Minister of State for Social Welfare
- In office 2002–2008

Member of the Jammu and Kashmir Legislative Assembly
- In office 2002–2008
- Constituency: Shopian

Personal details
- Died: 29 August 2026 Shopian, Jammu and Kashmir, India
- Party: Peoples Democratic Party (PDP)
- Other political affiliations: Apni Party

= Ghulam Hassan Khan (Jammu and Kashmir politician) =

Indian politician (died 2026)

Ghulam Hassan Khan (died 28 August 2026) was an Indian politician from Jammu and Kashmir who served as a member of the Jammu and Kashmir Legislative Assembly.

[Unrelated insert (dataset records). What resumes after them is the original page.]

Definition int4in (s : string) : result Z :=
  let t := skip_spaces s in
  let '(negative, t) :=
    match t with
    | String c rest =>
        if (c =? "-")%char then (true, rest)
        else if (c =? "+")%char then (false, rest)
        else (false, t)
    | EmptyString => (false, t)
    end in
  let '(digits, others) := leading_digits t in
  match NilZero.uint_of_string digits with
  | None => throw (invalid_integer s)
  | Some d =>
      let m := Z.of_uint d in
      if 2147483648 <? m then throw (integer_out_of_range s)
      else if negb (skip_spaces others =? EmptyString)%string then
        throw (invalid_integer s)
      else if negb negative && (m =? 2147483648) then
        throw (integer_out_of_range s)
      else inr (if negative then - m else m)
  end.

Section Store.

Variable lib : library.

(** The driver's [prepareValue]: the text sent for a parameter, [None]
    for NULL. *)
Definition prepareValue (v : jsval) : option string :=
  match v with
  | JUndefined | JNull => None
  | JBool b => Some (if b then "true" else "false")
  | JNum n =>
      if Z.abs n <? 1000000000000000000000 then Some (toString n)
      else Some (pg_compound lib v)
  | JStr s => Some s
  | JDate _ | JArr _ | JObj _ => Some (pg_compound lib v)
  end.

(** The parameter [$n] of a statement sent with [params]. *)
Definition param (params : list jsval) (n : nat) : result jsval :=
  match n with
  | O => throw missing_parameter
  | S k =>
      match nth_error params k with
      | Some v => inr v
      | None => throw missing_parameter
      end
  end.

(** A parameter compared with an integer column ([id], [user_id]): the
    integer the server reads from its text, [None] for NULL. *)
Definition as_integer (v : jsval) : result (option Z) :=
  match prepareValue v with
  | Some s => z <- int4in s ;; inr (Some z)
  | None => inr None
  end.
(** Persistence operations among the events of the coordinator. *)
Definition is_persistence (e : app_event) : bool :=
  match e with
  | DbCreateTable _ | DbInsert _ _ => true
  | _ => false
  end.

Definition is_scrape (e : app_event) : bool :=
  match e with
  | ScrapeCall _ _ => true
  | _ => false
  end.

Definition is_db (e : app_event) : bool :=
  match e with
  | DbCreateTable _ | DbInsert _ _ | DbGetAll | DbGetFiltered => true
  | _ => false
  end.

Definition acquisitions (evs : list Scraper.event) : nat :=
  List.length (filter (fun e => match e with Acquire _ => true | _ => false end) evs).

Definition live_queries (evs : list Scraper.event) : nat :=
  List.length (filter (fun e => match e with Get _ true => true | _ => false end) evs).

End Spec.
Import Spec.

(* ===================================================================== *)
(** ** Sample data *)
(* ===================================================================== *)

Module Samples.

Definition inn10 : str := py "1234567890".

Definition row_15 : Row :=
  mkRow 4 (Some (py "15.03.2023")) (Some (py "A12-34/2023")).

Definition row_16 : Row :=
  mkRow 4 (Some (py "16.03.2023")) (Some (py "A56-78/2023")).

(** A row with three cells only. *)
Definition row_short : Row := mkRow 3 None None.

(** A row whose first cell has no case link. *)
Definition row_no_link : Row := mkRow 4 (Some (py "15.03.2023")) None.

(** A row whose date text is no calendar date. *)
Definition row_bad_date : Row :=
  mkRow 4 (Some (py "31.02.2023")) (Some (py "A12-34/2023")).

Definition case_15 : case :=
  mkCase (py "A12-34/2023") (Some (py "2023-03-15")) inn10.

Definition case_16 : case :=
  mkCase (py "A56-78/2023") (Some (py "2023-03-16")) inn10.

Definition page (rows : list Row) : Scraper.env := mkEnv true (SiteRows rows).

(** Ten times superscript two. *)
Definition superscript_inn : str := repeat 178%N 10.

Definition wired : ApplicationLogic := mkApp true true.

(** [lower()] on the Basic Latin and Cyrillic blocks, the alphabets
    case numbers are written in; other code points are left as they
    are. *)
Definition lower_char (c : char) : char :=
  if ((65 <=? c) && (c <=? 90))%N then (c + 32)%N
  else if ((1040 <=? c) && (c <=? 1071))%N then (c + 32)%N
  else if ((1024 <=? c) && (c <=? 1039))%N then (c + 80)%N
  else c.

(** A database for the samples: a UTF-8 connection, a locale whose
    [lower()] is [lower_char], and dates read from ISO text only. *)
Definition sample_db : DBManager :=
  mkDBManager lower_char (fun _ => true) date_in.

Definition new_world : world := mkWorld new_scraper fresh_browser sample_db [].

Definition calm (e : Scraper.env) : run_env := mkRunEnv e true NoFault [].

Definition jan_table : table :=
  [mkDbRow (py "A12-34/2023") (Some (mkDate 2023 1 15)) (py "1234567890");
   mkDbRow (py "A56-78/2023") (Some (mkDate 2023 2 1)) (py "1234567890");
   mkDbRow (py "B1/2022") (Some (mkDate 2022 12 31)) (py "0987654321");
   mkDbRow (py "C7/2023") None (py "1234567890");
   mkDbRow (py "a99/2023") (Some (mkDate 2023 1 31)) (py "1234567890")].

(** A case number with a comma, quotes and a line break in it. *)
Definition awkward_number : str :=
  py "Smith, J. v " ++ [dquote] ++ py "X" ++ [dquote; cr; lf] ++ py "(2)".

Definition dated_table : table :=
  [mkDbRow (py "A12-34/2023") (Some (mkDate 2023 1 15)) inn10;
   mkDbRow awkward_number (Some (mkDate 2023 2 1)) inn10].

End Samples.
Import Samples.

(* ===================================================================== *)
(** ** utils/logger.py *)
(* ===================================================================== *)

Module Logger.

(** Numeric levels of the logging module. *)
Definition DEBUG : N := 10%N.
Definition LEVEL_INFO : N := 20%N.

Inductive handler :=
| FileHandler (lvl : N)       (* writes app.log *)
| StreamHandler (lvl : N).    (* writes to the console *)

(** The logger named 'arbitration_checker', one per process. *)
Record logger := mkLogger {
  logger_level : option N;      (* None is NOTSET *)
  handlers : list handler
}.

Definition new_logger : logger := mkLogger None [].

(** [setup_logging(log_file_name='app.log', log_level=logging.INFO)] *)
Definition setup_logging (log_level : N) (lg : logger) : logger :=
  match handlers lg with
  | [] => mkLogger (Some DEBUG) [FileHandler DEBUG; StreamHandler log_level]
  | _ :: _ => mkLogger (Some DEBUG) (handlers lg)
  end.

(** Successive calls, each with its own [log_level]. *)
Definition setup_many (levels : list N) (lg : logger) : logger :=
  fold_left (fun l lvl => setup_logging lvl l) levels lg.

End Logger.

(* ===================================================================== *)
(** ** gui/main_window.py and the wiring of main.py *)
(* ===================================================================== *)

Module Gui.

(** The lines of the status display, by their format string. *)
Inductive display_line :=
| LineSearching (inn : str)       (* "Поиск дел для ИНН: {inn}..." *)
| LineEnterInn                    (* "Пожалуйста, введите ИНН для скрапинга." *)
| LineFilters (cn inn sd ed : str)  (* "Применение фильтров: ..." *)
| LineStatus (m : status_msg).    (* a message of the application logic *)

Record MainWindow := mkWindow {
  scrape_inn_input : str;
  case_num_filter_input : str;
  inn_filter_input : str;
  start_date_input : str;
  end_date_input : str;
  results_table : list (str * str * str);
  status_display : list display_line
}.

Definition set_table (rows : list (str * str * str)) (w : MainWindow)
  : MainWindow :=
  mkWindow (scrape_inn_input w) (case_num_filter_input w) (inn_filter_input w)
           (start_date_input w) (end_date_input w) rows (status_display w).

(** [status_display.append(line)] *)
Definition append_status (l : display_line) (w : MainWindow) : MainWindow :=
  mkWindow (scrape_inn_input w) (case_num_filter_input w) (inn_filter_input w)
           (start_date_input w) (end_date_input w) (results_table w)
           (status_display w ++ [l]).

(** [str(case_data['case_date'])] *)
Definition str_of_date (cd : option str) : str :=
  match cd with
  | Some s => s
  | None => py "None"
  end.

Definition table_row (c : case) : str * str * str :=
  (case_number c, str_of_date (case_date c), inn c).

(** [clear_results_table()] *)
Definition clear_results_table (w : MainWindow) : MainWindow := set_table [] w.

(** [add_case_to_table(case_data)]: a new row after the last one. *)
Definition add_case_to_table (w : MainWindow) (c : case) : MainWindow :=
  set_table (results_table w ++ [table_row c]) w.

(** [update_results_table(cases)] *)
Definition update_results_table (w : MainWindow) (cases : list case)
  : MainWindow :=
  fold_left add_case_to_table cases (clear_results_table w).

(** [_on_search_clicked()] *)
Definition _on_search_clicked (w : MainWindow) : MainWindow :=
  if truthy (scrape_inn_input w) then
    clear_results_table (append_status (LineSearching (scrape_inn_input w)) w)
  else append_status LineEnterInn w.

(** [_on_filter_clicked()] *)
Definition _on_filter_clicked (w : MainWindow) : MainWindow :=
  append_status (LineFilters (case_num_filter_input w) (inn_filter_input w)
                             (start_date_input w) (end_date_input w)) w.

(** The application logic as [main_app] builds it: the status updater
    is [status_display.append], the results updater is
    [update_results_table]. *)
Definition logic : ApplicationLogic := mkApp true true.

(** What a call of one of the two updaters does to the window. *)
Definition deliver (w : MainWindow) (ev : app_event) : MainWindow :=
  match ev with
  | GuiStatus m => append_status (LineStatus m) w
  | GuiResults cases => update_results_table w cases
  | _ => w
  end.

(** A click on the search button: the slot the window connected in
    [_init_ui] runs first, then the slot [main_app] connected, which is
    [start_scraping(scrape_inn_input.text())].  The window is the one
    the calls of the updaters leave; an exception that leaves
    [start_scraping] leaves the slot after them. *)
Definition click_search (w : MainWindow) (wd : world) (e : run_env)
  : MainWindow * world * list app_event :=
  let w1 := _on_search_clicked w in
  let '(wd', evs) := start_scraping logic wd e (scrape_inn_input w) in
  (fold_left deliver evs w1, wd', evs).

(** A click on the filter button: [_on_filter_clicked], then
    [filter_cases] with the texts of the four inputs. *)
Definition click_filter (w : MainWindow) (self : DBManager) (f : db_fault)
           (t : table) : MainWindow * list app_event :=
  let w1 := _on_filter_clicked w in
  let evs := filter_cases logic self f t
               (Some (case_num_filter_input w)) (Some (inn_filter_input w))
               (Some (start_date_input w)) (Some (end_date_input w)) in
  (fold_left deliver evs w1, evs).

End Gui.
Import Gui.

(* ===================================================================== *)
(** ** The json module as export_data_to_json uses it *)
(* ===================================================================== *)

Module Json.

Definition letter_u : char := 117%N.

(** A hexadecimal digit, lower case. *)
Definition hex_digit (d : N) : char :=
  if (d <? 10)%N then (48 + d)%N else (87 + d)%N.

(** [encode_basestring] on one character ([ensure_ascii=False]): the
    quote, the backslash and the control characters are escaped,
    everything else is written as it is. *)
Definition escape_char (c : char) : str :=
  if (c =? dquote)%N then [backslash; dquote]
  else if (c =? backslash)%N then [backslash; backslash]
  else if (c =? 10)%N then [backslash; 110%N]          (* \n *)
  else if (c =? 13)%N then [backslash; 114%N]          (* \r *)
  else if (c =? 9)%N then [backslash; 116%N]           (* \t *)
  else if (c =? 8)%N then [backslash; 98%N]            (* \b *)
  else if (c =? 12)%N then [backslash; 102%N]          (* \f *)
  else if (c <? 32)%N then
    [backslash; letter_u; 48%N; 48%N; hex_digit (c / 16); hex_digit (c mod 16)]
  else [c].

Definition json_escape (s : str) : str := List.concat (List.map escape_char s).

Definition encode_basestring (s : str) : str :=
  dquote :: json_escape s ++ [dquote].

(** A value of a record: a string, or None. *)
Definition json_value (v : option str) : str :=
  match v with
  | Some s => encode_basestring s
  | None => py "null"
  end.

Definition newline_indent (level : nat) : str :=
  10%N :: repeat 32%N (4 * level).

(** One dictionary at nesting level 1 with [indent=4]: the keys in the
    order of the columns. *)
Definition json_object (c : case) : str :=
  py "{" ++ newline_indent 2
    ++ encode_basestring (py "case_number") ++ py ": "
    ++ json_value (Some (case_number c))
    ++ py "," ++ newline_indent 2
    ++ encode_basestring (py "case_date") ++ py ": "
    ++ json_value (case_date c)
    ++ py "," ++ newline_indent 2
    ++ encode_basestring (py "inn") ++ py ": "
    ++ json_value (Some (inn c))
    ++ newline_indent 1 ++ py "}".

Fixpoint json_items (cases : list case) : str :=
  match cases with
  | [] => []
  | [c] => json_object c
  | c :: rest => json_object c ++ py "," ++ newline_indent 1 ++ json_items rest
  end.

(** [json.dump(cases, f, ensure_ascii=False, indent=4)] *)
Definition json_text (cases : list case) : str :=
  match cases with
  | [] => py "[]"
  | _ :: _ => py "[" ++ newline_indent 1 ++ json_items cases
                   ++ newline_indent 0 ++ py "]"
  end.

(** Reading a string literal: [scanstring] of the decoder, strict. *)

Definition hex_value (c : char) : option N :=
  if ((48 <=? c) && (c <=? 57))%N then Some (c - 48)%N
  else if ((97 <=? c) && (c <=? 102))%N then Some (c - 87)%N
  else if ((65 <=? c) && (c <=? 70))%N then Some (c - 55)%N
  else None.

Definition decode_uXXXX (a b c d : char) : option N :=
  match hex_value a, hex_value b, hex_value c, hex_value d with
  | Some x, Some y, Some z, Some w => Some (4096 * x + 256 * y + 16 * z + w)%N
  | _, _, _, _ => None
  end.

Definition unescape (e : char) : option char :=
  if (e =? dquote)%N then Some dquote
  else if (e =? backslash)%N then Some backslash
  else if (e =? 47)%N then Some 47%N
  else if (e =? 98)%N then Some 8%N
  else if (e =? 102)%N then Some 12%N
  else if (e =? 110)%N then Some 10%N
  else if (e =? 114)%N then Some 13%N
  else if (e =? 116)%N then Some 9%N
  else None.

Definition is_high_surrogate (u : N) : bool := ((55296 <=? u) && (u <=? 56319))%N.
Definition is_low_surrogate (u : N) : bool := ((56320 <=? u) && (u <=? 57343))%N.

Definition cons_char (c : char) (r : option (str * str)) : option (str * str) :=
  match r with
  | Some (s, rest) => Some (c :: s, rest)
  | None => None
  end.
Lemma X22_get_limit_zero_returns_all_witness :
  GET (fun s => if String.eqb s "1" then Some 1%Z else Some 0%Z)
    (Some "1"%string) (Some "0"%string)
    (post_all [(Parsed (Samples.ingest_body (JNumber 1)), 1700000000000%Z);
               (Parsed (Samples.ingest_body (JNumber 1)), 1700000001000%Z)] [])
  = {| query_payload :=
         QueryReadings true (Some 1%Z)
           (Z.of_nat
              (length
                 (history_of 1
                    (post_all
                       [(Parsed (Samples.ingest_body (JNumber 1)), 1700000000000%Z);
                        (Parsed (Samples.ingest_body (JNumber 1)), 1700000001000%Z)]
                       []))))
           (history_of 1
              (post_all
                 [(Parsed (Samples.ingest_body (JNumber 1)), 1700000000000%Z);
                  (Parsed (Samples.ingest_body (JNumber 1)), 1700000001000%Z)] []));
       query_status := 200 |}.
Proof.
  apply (X22_get_limit_zero_returns_all
           (fun s => if String.eqb s "1" then Some 1%Z else Some 0%Z) "1" "0" 1).
  - discriminate.
  - reflexivity.
  - left. reflexivity.
Defined.

Lemma X23_posted_reading_is_returned_last_witness :
  exists reading earlier,
    payload (fst (POST (Parsed (Samples.ingest_body (JNumber (inject_Z 1))))
                    1700000000000 []))
      = IngestedBody true "Sensor data ingested successfully" reading
    /\ GET (fun _ => Some 1%Z) (Some "1"%string) (Some "1"%string)
         (snd (POST (Parsed (Samples.ingest_body (JNumber (inject_Z 1))))
                 1700000000000 []))
       = {| query_payload :=
              QueryReadings true (Some 1%Z)
                (Z.of_nat (length (earlier ++ [reading]))) (earlier ++ [reading]);
            query_status := 200 |}.
Proof.
  apply (X23_posted_reading_is_returned_last (fun _ => Some 1%Z)
           (Samples.ingest_body (JNumber (inject_Z 1))) "1" "1" 1 1
           1700000000000 []).
  - reflexivity.
  - lia.
  - discriminate.
  - discriminate.
  - discriminate.
  - reflexivity.
  - reflexivity.
  - lia.
Defined.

He represented the Shopian constituency and was associated with several political parties over his career, including the Peoples Democratic Party (PDP) and the Apni Party.

== Biography ==
Khan entered the Jammu and Kashmir Legislative Assembly in 2002. He later served as minister of State for Social Welfare in the coalition government led by chief minister Mufti Muhammad Sayeed, which was a PDP-Congress alliance. Khan left the PDP and contested the 2008 Assembly elections as an independent candidate. In 2020, he joined the Apni Party, which was founded by former PDP leader Altaf Bukhari.

Khan died on 29 August 2026 after a prolonged illness at his home in the Shopian of south Kashmir. He was buried in his ancestral graveyard in Shopian.